(Stored items)
════════════════════

(** The canonical batches have consecutive heights from [n + 1] on. *)
Fixpoint canon_heights (n : Z) (l : list member) : Prop :=
  match l with
  | [] => True
  | (b, _, true) :: l => Batch.NumberOf b = n + 1 ∧ canon_heights (n + 1) l
  | (_, _, false) :: l => canon_heights n l
  end.

Definition reorgEntry (e : member) : option BatchHeader := if e.2 then None else Some (Batch.Header e.1.1).

(** What the loop over the batches computes. *)
Fixpoint entries (prev : Z) (prevL1 : option Z) (l : list member) : list (option BatchHeader * Z * Z) :=
  match l with
  | [] => []
  | e :: l =>
      let time := Time (Batch.Header e.1.1) in
      (reorgEntry e, Int.i64 (Int.u64 (time - prev)),
       match prevL1 with None => h_number e.1.2 | Some p => Int.i64 (Int.i64 (h_number e.1.2) - Int.i64 p) end)
      :: entries time (Some (h_number e.1.2)) l
  end.

Lemma entries_reorgs prev prevL1 l : map (λ e, e.1.1) (entries prev prevL1 l) = map reorgEntry l.
Proof. revert prev prevL1. induction l as [|e l IH]; intros prev prevL1; cbn; [done|]. by rewrite IH. Qed.

Lemma rollupLoop_spec d tr (l : list member) : db_ok d → Forall (sequencer_has d) l → ∀ prev prevL1 s, holds d tr s →
  ∃ s', rollupLoop (map (λ e, e.1.1) l) prev prevL1 s = (s', Ok (entries prev prevL1 l)) ∧ holds d tr s'.
Proof.
  intros Hd. induction 1 as [|[[b hd] canon] l (Hhd&_&can&Hcan&Hc) _ IH]; intros prev prevL1 s Hs;
    cbn [map rollupLoop entries fst snd] in *; [by exists s|].
  unfold mbind, M_bind, FetchBatchByHeight, query. rewrite (proj1 Hs), Hcan.
  destruct (storage_FetchBlock_spec s (L1Proof (Batch.Header b)) (holds_ok d tr Hd s Hs)) as (Hok&Hsame&Hb).
  rewrite (proj1 Hs), Hhd in Hb. destruct Hb as (blk&Hblk&Hhdr).
  pose proof (holds_same d tr s _ Hs Hok Hsame) as Hs1.
  destruct (storage_FetchBlock (L1Proof (Batch.Header b)) s) as [s1 r]. simpl in Hblk, Hs1. subst r.
  destruct (IH (Time (Batch.Header b)) (Some (h_number hd)) s1 Hs1) as (s'&Hrun&Hs').
  rewrite Hhdr, Hrun. exists s'. split; [|done]. unfold mret, M_ret, reorgEntry. cbn [fst snd]. rewrite Hc.
  by case_bool_decide; case_bool_decide.
Qed.

Lemma transformToByteArray_spec d (l : list member) :
  Forall (sequencer_has d) l →
  ∃ ba, transformToByteArray (map reorgEntry l) = Ok ba ∧
    Forall2 (λ e v, match reorgEntry e with Some h => rlp_encode h = Some v ∧ v ≠ [] | None => v = [] end) l ba.
Proof.
  unfold transformToByteArray. setoid_rewrite mapR_Ok.
  induction 1 as [|[[b hd] canon] l (_&[v Hv]&_) _ (ba&IH&Hba)]; [by exists []|]. cbn [map fst snd] in *.
  destruct canon.
  - exists ([] :: ba). by split; constructor.
  - exists (v :: ba). split; constructor; try done; cbn.
    + unfold EncodeToBytes. by rewrite Hv.
    + split; [done|]. by eapply header_nonempty.
Qed.

(** The reorgs are left out when there are none. *)
Lemma reorgOf_spec (l : list member) ba hdr : 
  Forall2 (λ e v, match reorgEntry e with Some h => rlp_encode h = Some v ∧ v ≠ [] | None => v = [] end) l ba →
  ReOrgs hdr = (if existsb (λ r, bool_decide (is_Some r)) (map reorgEntry l) then ba else []) →
  ∀ i e, l !! i = Some e → reorgOf hdr i = Ok (reorgEntry e).
Proof.
  intros Hba Hro i e Hi. unfold reorgOf. rewrite Hro.
  destruct (existsb _ _) eqn:Hex.
  - destruct (Forall2_lookup_l _ _ _ _ _ Hba Hi) as (v&Hv&Hev).
    destruct ba as [|v0 ba]; [done|]. result_unfold. unfold index. rewrite Hv.
    destruct (reorgEntry e) as [h|]; [|by subst v]. destruct Hev as [Henc Hne]. destruct v; [done|].
    unfold DecodeBytes. by rewrite (rlp_roundtrip _ _ Henc).
  - destruct (reorgEntry e) as [h|] eqn:He; [|done]. exfalso.
    assert (existsb (λ r : option BatchHeader, bool_decide (is_Some r)) (map reorgEntry l) = true) as Htrue; [|congruence].
    apply existsb_exists. exists (Some h). split; [|done]. apply in_map_iff.
    exists e. split; [done|]. by apply list_elem_of_In, (list_elem_of_lookup_2 _ i).
Qed.

(** ** Restoring *)

(** What the other node knows of a batch before it executes it. *)
Definition restored (e : member) (ib : batchFromRollup) : Prop :=
  fr_transactions ib = Batch.Transactions e.1.1 ∧ fr_seqNo ib = Batch.SeqNo e.1.1 ∧
  fr_txHash ib = txHashOf (Batch.Transactions e.1.1) ∧ fr_time ib = Time (Batch.Header e.1.1) ∧
  fr_header ib = reorgEntry e ∧
  (e.2 = true → fr_height ib = Batch.NumberOf e.1.1 ∧ fr_l1Proof ib = L1Proof (Batch.Header e.1.1)).

Lemma getAncestorOfHeight_holds d tr fuel n head s :
  db_ok d → holds d tr s → holds d tr (getAncestorOfHeight fuel n head s).1.
Proof.
  intros Hd. assert (PreOrder (λ s s' : Storage C, holds d tr s → holds d tr s')) by (split; red; auto).
  apply (getAncestorOfHeight_frame (λ s s', holds d tr s → holds d tr s')). intros h s' Hs'.
  by destruct (reads_FetchBlock d tr Hd h s' s' Hs' Hs') as (?&_).
Qed.

(** The block of a batch, found by its height. *)
Lemma getAncestor_finds d tr fuel head s (e : member) :
  db_ok d → wf_view (blocks d) → holds d tr s → blocks d !! Block_Hash head = Some (b_header head) →
  h_number (b_header head) < Z.of_nat fuel → validator_finds d (b_header head) e → 0 ≤ h_number e.1.2 < 2 ^ 63 →
  ∃ s' b, getAncestorOfHeight fuel (h_number e.1.2) head s = (s', Ok b) ∧ holds d tr s' ∧
    (e.2 = true → Block_Hash b = L1Proof (Batch.Header e.1.1)).
Proof.
  intros Hd Hwf Hs Hhead Hfuel (c&Hc&Hnum&Hcanon) Hn.
  pose proof (getAncestorOfHeight_holds d tr fuel (h_number e.1.2) head s Hd Hs) as Hs'.
  pose proof (getAncestorOfHeight_spec (St:=Storage C) fuel (h_number e.1.2) head s) as Hspec.
  cbn [view resolver_inv storage_resolver_ok] in Hspec. rewrite (proj1 Hs) in Hspec.
  destruct (Hspec (holds_ok d tr Hd s Hs) Hwf Hhead Hfuel) as (_&_&Hr). clear Hspec.
  rewrite Int.u64_id in Hr by (unfold Int.is_u64, Int.two64; lia).
  destruct (getAncestorOfHeight fuel (h_number e.1.2) head s) as [s' [b|err|cr]]; simpl in *; [|by destruct (Hr c)|done].
  exists s', b. split_and!; [done..|]. intros Hec. rewrite <-(Hcanon Hec). unfold Block_Hash. f_equal.
  apply (ancestor_at_height (blocks d) Hwf (b_header head)); [by eapply wf_linked|by destruct Hr|done|].
  destruct Hr. congruence.
Qed.

(** The header agrees with the entries of the members from index [idx] on. *)
Definition encodes (hdr : CalldataRollupHeader) (idx : nat) (es : list (option BatchHeader * Z * Z)) : Prop :=
  ∀ j e, es !! j = Some e →
    L1HeightDeltas hdr !! (idx + j)%nat = Some (Gob.GobEncode e.2) ∧
    BatchTimeDeltas hdr !! (idx + j)%nat = Some (Gob.GobEncode e.1.2) ∧ reorgOf hdr (idx + j) = Ok e.1.1.

Lemma encodes_cons hdr idx e es : encodes hdr idx (e :: es) →
  L1HeightDeltas hdr !! idx = Some (Gob.GobEncode e.2) ∧ BatchTimeDeltas hdr !! idx = Some (Gob.GobEncode e.1.2) ∧
  reorgOf hdr idx = Ok e.1.1 ∧ encodes hdr (S idx) es.
Proof.
  intros Henc. destruct (Henc 0%nat e eq_refl) as (H1'&H2'&H3'). rewrite Nat.add_0_r in *. split_and!; [done..|].
  intros j e' Hj. replace (S idx + j)%nat with (idx + S j)%nat by lia. by apply Henc.
Qed.

(** The ranges of a member at sequence number [n]. *)
Definition member_at (n : Z) (e : member) : Prop :=
  Batch.SeqNo e.1.1 = n ∧ Int.is_i64 n ∧ Int.is_u64 (Time (Batch.Header e.1.1)) ∧
  0 ≤ h_number e.1.2 < 2 ^ 63 ∧ 0 ≤ Batch.NumberOf e.1.1 < 2 ^ 63.

Lemma incompleteLoop_spec d tr fuel hdr head : db_ok d → wf_view (blocks d) →
  blocks d !! Block_Hash head = Some (b_header head) → h_number (b_header head) < Z.of_nat fuel →
  ∀ (l : list member) idx height prev prevL1 s, holds d tr s →
  Forall (validator_finds d (b_header head)) l → canon_heights height l →
  (∀ i e, l !! i = Some e → member_at (Int.i64 (FirstBatchSequence hdr) + Z.of_nat (idx + i)) e) →
  (∀ p, prevL1 = Some p → 0 ≤ p < 2 ^ 63) →
  encodes hdr idx (entries prev prevL1 l) →
  ∃ s' ibs, incompleteLoop fuel hdr head (map (λ e, Batch.Transactions e.1.1) l) idx height (Int.i64 prev) prevL1 s
      = (s', Ok ibs) ∧ holds d tr s' ∧ Forall2 restored l ibs.
Proof.
  intros Hd Hwf Hhead Hfuel. induction l as [|e l IH]; intros idx height prev prevL1 s Hs Hfind Hcan Hat Hp1 Henc.
  { exists s, []. split_and!; [done..|constructor]. }
  apply Forall_cons in Hfind as [Hfe Hfind]. cbn [entries] in Henc. apply encodes_cons in Henc as (HL&HT&HR&Henc).
  cbn [fst snd] in HL, HT, HR. destruct (Hat 0%nat e eq_refl) as (Hseq&Hseqr&Htime&Hn&Hnum). rewrite Nat.add_0_r in Hseq, Hseqr.
  destruct (getAncestor_finds d tr fuel head s e) as (s1&blk&Hblk&Hs1&Hproof); [done..|].
  set (height' := match reorgEntry e with None => Int.i64 (height + 1) | Some _ => height end).
  assert (canon_heights height' l ∧ (e.2 = true → height' = Batch.NumberOf e.1.1)) as [Hcan' Hheight].
  { unfold height', reorgEntry. destruct e as [[b hd] []]; cbn [fst snd canon_heights] in *; [|done].
    destruct Hcan as [<- Hcan]. by rewrite Int.i64_id by (unfold Int.is_i64; lia). }
  destruct (IH (S idx) height' (Time (Batch.Header e.1.1)) (Some (h_number e.1.2)) s1) as (s'&ibs&Hrun&Hs'&Hres);
    [done|done|done| |by intros ? [= <-]|done|].
  { intros i e' Hi. replace (S idx + i)%nat with (idx + S i)%nat by lia. by apply Hat. }
  exists s'. eexists. split; [|split; [done|constructor; [|exact Hres]]].
  - cbn [map incompleteLoop]. unfold mbind, M_bind, lift, index. rewrite HL, Gob.GobDecode_GobEncode.
    replace (match prevL1 with None => _ | Some p => _ end) with (h_number e.1.2); [rewrite Hblk, HT, Gob.GobDecode_GobEncode, HR|].
    + fold height'. replace (Int.i64 (Int.i64 prev + _)) with (Int.i64 (Time (Batch.Header e.1.1))); [by rewrite Hrun|].
      autorewrite with go_int. f_equal. lia.
    + destruct prevL1 as [p|]; [|done]. autorewrite with go_int. rewrite Int.i64_id; unfold Int.is_i64; lia.
  - unfold restored. cbn [fr_transactions fr_seqNo fr_txHash fr_time fr_header fr_height fr_l1Proof].
    split_and!; [done| |done| |done|].
    + rewrite Int.i64_id by done. done.
    + autorewrite with go_int. by apply Int.u64_id.
    + intros He. split; [by apply Hheight|by apply Hproof].
Qed.

(** Counted from the first canonical one, the canonical batches have
    consecutive heights. *)
Definition canon_consecutive (l : list member) : Prop :=
  ∀ i e, l !! i = Some e → e.2 = true → (∀ j e', (j < i)%nat → l !! j = Some e' → e'.2 = false) →
    canon_heights (Batch.NumberOf e.1.1 - 1) l.

Lemma firstCanonical_heights (l : list member) : ∀ first, canon_consecutive l →
  canon_heights (Batch.NumberOf (firstCanonical (map (λ e, e.1.1) l) (map reorgEntry l) first) - 1) l.
Proof.
  induction l as [|[[b hd] []] l IH]; intros first Hcan; cbn [map firstCanonical reorgEntry fst snd]; [done|..].
  - apply (Hcan 0%nat (b, hd, true)); [done..|]. intros j e' Hj. lia.
  - cbn [canon_heights]. apply IH. intros i e Hi He Hlt. apply (Hcan (S i) e); [done..|].
    intros [|j] e' Hj Hj'; [by simplify_eq/=|]. apply (Hlt j); [lia|done].
Qed.

Lemma firstCanonical_in (l : list member) : ∀ first,
  firstCanonical (map (λ e, e.1.1) l) (map reorgEntry l) first ∈ first :: map (λ e, e.1.1) l.
Proof.
  induction l as [|[[b hd] []] l IH]; intros first; cbn [map firstCanonical reorgEntry fst snd]; [left|right; left|].
  specialize (IH first). rewrite !elem_of_cons in *. tauto.
Qed.

(** The parent of the first canonical batch, or of the first one. *)
Definition firstParent (e : member) (l : list member) : Hash :=
  ParentHash (Batch.Header (firstCanonical (map (λ e, e.1.1) (e :: l)) (map reorgEntry (e :: l)) e.1.1)).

════════════════════

Task instructions:
Set down exactly the lines of the data above, beginning with the line that has "split_and!; [done| |done| |done|]." and ending with the line that has "Definition canon_consecutive (l", and no others.

Worked solution:
    split_and!; [done| |done| |done|].
    + rewrite Int.i64_id by done. done.
    + autorewrite with go_int. by apply Int.u64_id.
    + intros He. split; [by apply Hheight|by apply Hproof].
Qed.

(** Counted from the first canonical one, the canonical batches have
    consecutive heights. *)
Definition canon_consecutive (l : list member) : Prop :=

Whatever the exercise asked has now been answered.